> _Activity_: What lines in the following entries hold the word "induction"? Copy each one.

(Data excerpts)
______________________________

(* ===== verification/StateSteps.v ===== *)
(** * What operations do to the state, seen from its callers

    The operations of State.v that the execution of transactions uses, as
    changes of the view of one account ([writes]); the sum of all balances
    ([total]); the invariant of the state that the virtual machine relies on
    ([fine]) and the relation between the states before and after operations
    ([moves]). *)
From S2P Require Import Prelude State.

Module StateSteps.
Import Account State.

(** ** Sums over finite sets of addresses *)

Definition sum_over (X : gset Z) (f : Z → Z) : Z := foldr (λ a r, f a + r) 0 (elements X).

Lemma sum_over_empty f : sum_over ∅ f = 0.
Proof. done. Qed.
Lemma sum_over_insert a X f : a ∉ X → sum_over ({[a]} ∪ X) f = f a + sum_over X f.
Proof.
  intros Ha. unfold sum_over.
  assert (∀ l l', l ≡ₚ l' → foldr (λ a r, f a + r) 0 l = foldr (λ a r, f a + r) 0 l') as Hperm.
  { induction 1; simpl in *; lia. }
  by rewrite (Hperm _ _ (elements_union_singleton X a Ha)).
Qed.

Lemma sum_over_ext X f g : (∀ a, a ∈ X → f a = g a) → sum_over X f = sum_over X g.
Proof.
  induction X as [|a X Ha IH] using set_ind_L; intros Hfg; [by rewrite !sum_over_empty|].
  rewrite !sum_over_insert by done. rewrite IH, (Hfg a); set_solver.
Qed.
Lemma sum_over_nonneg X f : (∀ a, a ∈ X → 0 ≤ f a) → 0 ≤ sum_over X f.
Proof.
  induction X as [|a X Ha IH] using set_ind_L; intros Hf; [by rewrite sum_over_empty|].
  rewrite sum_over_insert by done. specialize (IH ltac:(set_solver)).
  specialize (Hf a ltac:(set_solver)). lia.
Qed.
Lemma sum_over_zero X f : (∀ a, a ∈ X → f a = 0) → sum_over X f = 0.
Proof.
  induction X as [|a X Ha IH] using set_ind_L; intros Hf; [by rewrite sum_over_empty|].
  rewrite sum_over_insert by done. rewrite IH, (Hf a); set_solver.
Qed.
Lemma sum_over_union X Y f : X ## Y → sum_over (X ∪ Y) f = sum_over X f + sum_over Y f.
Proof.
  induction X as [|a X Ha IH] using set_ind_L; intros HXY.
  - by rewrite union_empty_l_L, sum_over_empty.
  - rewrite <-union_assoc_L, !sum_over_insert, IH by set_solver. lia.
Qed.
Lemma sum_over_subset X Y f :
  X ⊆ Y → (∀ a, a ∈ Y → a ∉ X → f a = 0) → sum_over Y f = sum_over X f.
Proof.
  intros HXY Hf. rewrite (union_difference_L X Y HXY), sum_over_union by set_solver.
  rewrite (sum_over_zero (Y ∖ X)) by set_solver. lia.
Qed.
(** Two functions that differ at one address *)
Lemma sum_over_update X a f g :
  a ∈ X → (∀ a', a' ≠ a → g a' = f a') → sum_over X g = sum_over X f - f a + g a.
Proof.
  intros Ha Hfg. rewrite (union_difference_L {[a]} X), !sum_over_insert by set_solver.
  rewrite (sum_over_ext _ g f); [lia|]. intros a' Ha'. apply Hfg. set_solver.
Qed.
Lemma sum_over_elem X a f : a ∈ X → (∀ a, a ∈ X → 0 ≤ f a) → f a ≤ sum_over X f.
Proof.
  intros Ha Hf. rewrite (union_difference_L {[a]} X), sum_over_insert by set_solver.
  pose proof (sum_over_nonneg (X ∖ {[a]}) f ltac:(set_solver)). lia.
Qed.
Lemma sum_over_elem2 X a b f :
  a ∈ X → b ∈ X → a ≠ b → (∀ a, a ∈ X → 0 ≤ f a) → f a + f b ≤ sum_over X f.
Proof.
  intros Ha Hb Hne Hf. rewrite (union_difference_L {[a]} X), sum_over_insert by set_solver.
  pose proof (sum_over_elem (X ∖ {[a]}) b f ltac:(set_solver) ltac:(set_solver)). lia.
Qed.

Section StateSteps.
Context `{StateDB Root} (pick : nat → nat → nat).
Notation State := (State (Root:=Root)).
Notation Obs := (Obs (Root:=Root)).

______________________________

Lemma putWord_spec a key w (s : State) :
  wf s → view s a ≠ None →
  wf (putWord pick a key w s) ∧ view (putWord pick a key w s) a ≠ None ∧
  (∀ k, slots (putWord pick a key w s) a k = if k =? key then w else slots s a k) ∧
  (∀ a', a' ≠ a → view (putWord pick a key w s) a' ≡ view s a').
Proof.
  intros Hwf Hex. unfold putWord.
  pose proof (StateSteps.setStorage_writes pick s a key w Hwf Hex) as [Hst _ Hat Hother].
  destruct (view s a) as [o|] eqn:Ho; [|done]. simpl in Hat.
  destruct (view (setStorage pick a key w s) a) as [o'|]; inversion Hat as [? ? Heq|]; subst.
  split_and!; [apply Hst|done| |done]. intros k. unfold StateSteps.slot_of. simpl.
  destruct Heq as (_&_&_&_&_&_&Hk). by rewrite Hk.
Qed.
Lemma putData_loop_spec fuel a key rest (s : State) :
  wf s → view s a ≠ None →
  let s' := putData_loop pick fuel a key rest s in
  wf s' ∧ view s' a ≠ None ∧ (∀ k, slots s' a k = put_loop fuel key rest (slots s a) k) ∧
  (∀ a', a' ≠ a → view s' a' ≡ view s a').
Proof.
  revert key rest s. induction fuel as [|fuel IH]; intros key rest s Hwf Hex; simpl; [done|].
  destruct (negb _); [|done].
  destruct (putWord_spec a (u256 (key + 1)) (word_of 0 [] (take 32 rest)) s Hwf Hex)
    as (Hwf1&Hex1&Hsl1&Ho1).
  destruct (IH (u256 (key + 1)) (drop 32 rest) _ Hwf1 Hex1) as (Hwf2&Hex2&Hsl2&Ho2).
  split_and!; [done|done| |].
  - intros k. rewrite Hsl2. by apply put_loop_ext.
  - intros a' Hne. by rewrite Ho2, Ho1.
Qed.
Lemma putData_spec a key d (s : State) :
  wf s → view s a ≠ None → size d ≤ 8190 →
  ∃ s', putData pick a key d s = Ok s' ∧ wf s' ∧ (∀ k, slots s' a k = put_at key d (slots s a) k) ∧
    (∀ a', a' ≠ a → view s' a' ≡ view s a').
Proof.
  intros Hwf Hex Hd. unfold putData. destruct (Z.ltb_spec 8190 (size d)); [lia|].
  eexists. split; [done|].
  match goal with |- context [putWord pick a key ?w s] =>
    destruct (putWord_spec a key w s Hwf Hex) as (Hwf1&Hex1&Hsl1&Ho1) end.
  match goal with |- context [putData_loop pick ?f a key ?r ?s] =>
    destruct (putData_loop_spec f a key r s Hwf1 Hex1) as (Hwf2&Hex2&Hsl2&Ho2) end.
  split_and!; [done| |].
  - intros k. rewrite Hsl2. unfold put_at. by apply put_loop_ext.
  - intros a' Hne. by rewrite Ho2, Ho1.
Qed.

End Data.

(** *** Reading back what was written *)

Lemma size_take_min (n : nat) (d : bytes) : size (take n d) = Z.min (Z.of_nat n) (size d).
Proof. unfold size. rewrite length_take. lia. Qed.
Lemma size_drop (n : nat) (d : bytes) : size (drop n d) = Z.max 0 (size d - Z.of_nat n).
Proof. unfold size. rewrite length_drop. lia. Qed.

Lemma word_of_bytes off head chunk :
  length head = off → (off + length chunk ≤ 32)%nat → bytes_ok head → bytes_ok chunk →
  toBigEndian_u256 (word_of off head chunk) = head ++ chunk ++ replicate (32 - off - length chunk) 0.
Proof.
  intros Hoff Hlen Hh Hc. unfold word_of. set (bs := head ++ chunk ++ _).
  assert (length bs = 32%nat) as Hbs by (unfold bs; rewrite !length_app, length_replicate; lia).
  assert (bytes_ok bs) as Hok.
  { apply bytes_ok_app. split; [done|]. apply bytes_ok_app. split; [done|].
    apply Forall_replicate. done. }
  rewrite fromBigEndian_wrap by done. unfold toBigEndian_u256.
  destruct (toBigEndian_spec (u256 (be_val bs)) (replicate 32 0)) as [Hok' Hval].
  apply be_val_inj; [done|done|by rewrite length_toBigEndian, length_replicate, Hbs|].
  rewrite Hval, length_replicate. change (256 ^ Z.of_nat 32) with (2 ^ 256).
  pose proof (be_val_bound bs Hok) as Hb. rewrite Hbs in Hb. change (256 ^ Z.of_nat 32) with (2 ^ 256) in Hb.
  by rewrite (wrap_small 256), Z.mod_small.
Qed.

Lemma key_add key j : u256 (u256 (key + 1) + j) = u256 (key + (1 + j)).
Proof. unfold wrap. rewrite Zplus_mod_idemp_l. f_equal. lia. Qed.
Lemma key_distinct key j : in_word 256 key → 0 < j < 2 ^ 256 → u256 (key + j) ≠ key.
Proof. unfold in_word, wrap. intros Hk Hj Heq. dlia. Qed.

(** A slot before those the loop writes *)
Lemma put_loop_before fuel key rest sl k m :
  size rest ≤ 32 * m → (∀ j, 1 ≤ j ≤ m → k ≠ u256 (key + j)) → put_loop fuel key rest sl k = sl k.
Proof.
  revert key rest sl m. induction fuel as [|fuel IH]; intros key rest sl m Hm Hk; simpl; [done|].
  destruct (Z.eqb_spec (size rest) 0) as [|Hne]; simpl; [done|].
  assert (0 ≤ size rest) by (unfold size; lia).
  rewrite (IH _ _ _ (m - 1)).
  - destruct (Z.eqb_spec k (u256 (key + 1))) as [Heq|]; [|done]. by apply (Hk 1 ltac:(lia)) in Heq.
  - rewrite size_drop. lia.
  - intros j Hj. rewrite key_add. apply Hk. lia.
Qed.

______________________________

> _Solved exercise_:
  { induction 1; simpl in *; lia. }
  induction X as [|a X Ha IH] using set_ind_L; intros Hfg; [by rewrite !sum_over_empty|].
  induction X as [|a X Ha IH] using set_ind_L; intros Hf; [by rewrite sum_over_empty|].
  induction X as [|a X Ha IH] using set_ind_L; intros Hf; [by rewrite sum_over_empty|].
  induction X as [|a X Ha IH] using set_ind_L; intros HXY.
  revert key rest s. induction fuel as [|fuel IH]; intros key rest s Hwf Hex; simpl; [done|].
  revert key rest sl m. induction fuel as [|fuel IH]; intros key rest sl m Hm Hk; simpl; [done|].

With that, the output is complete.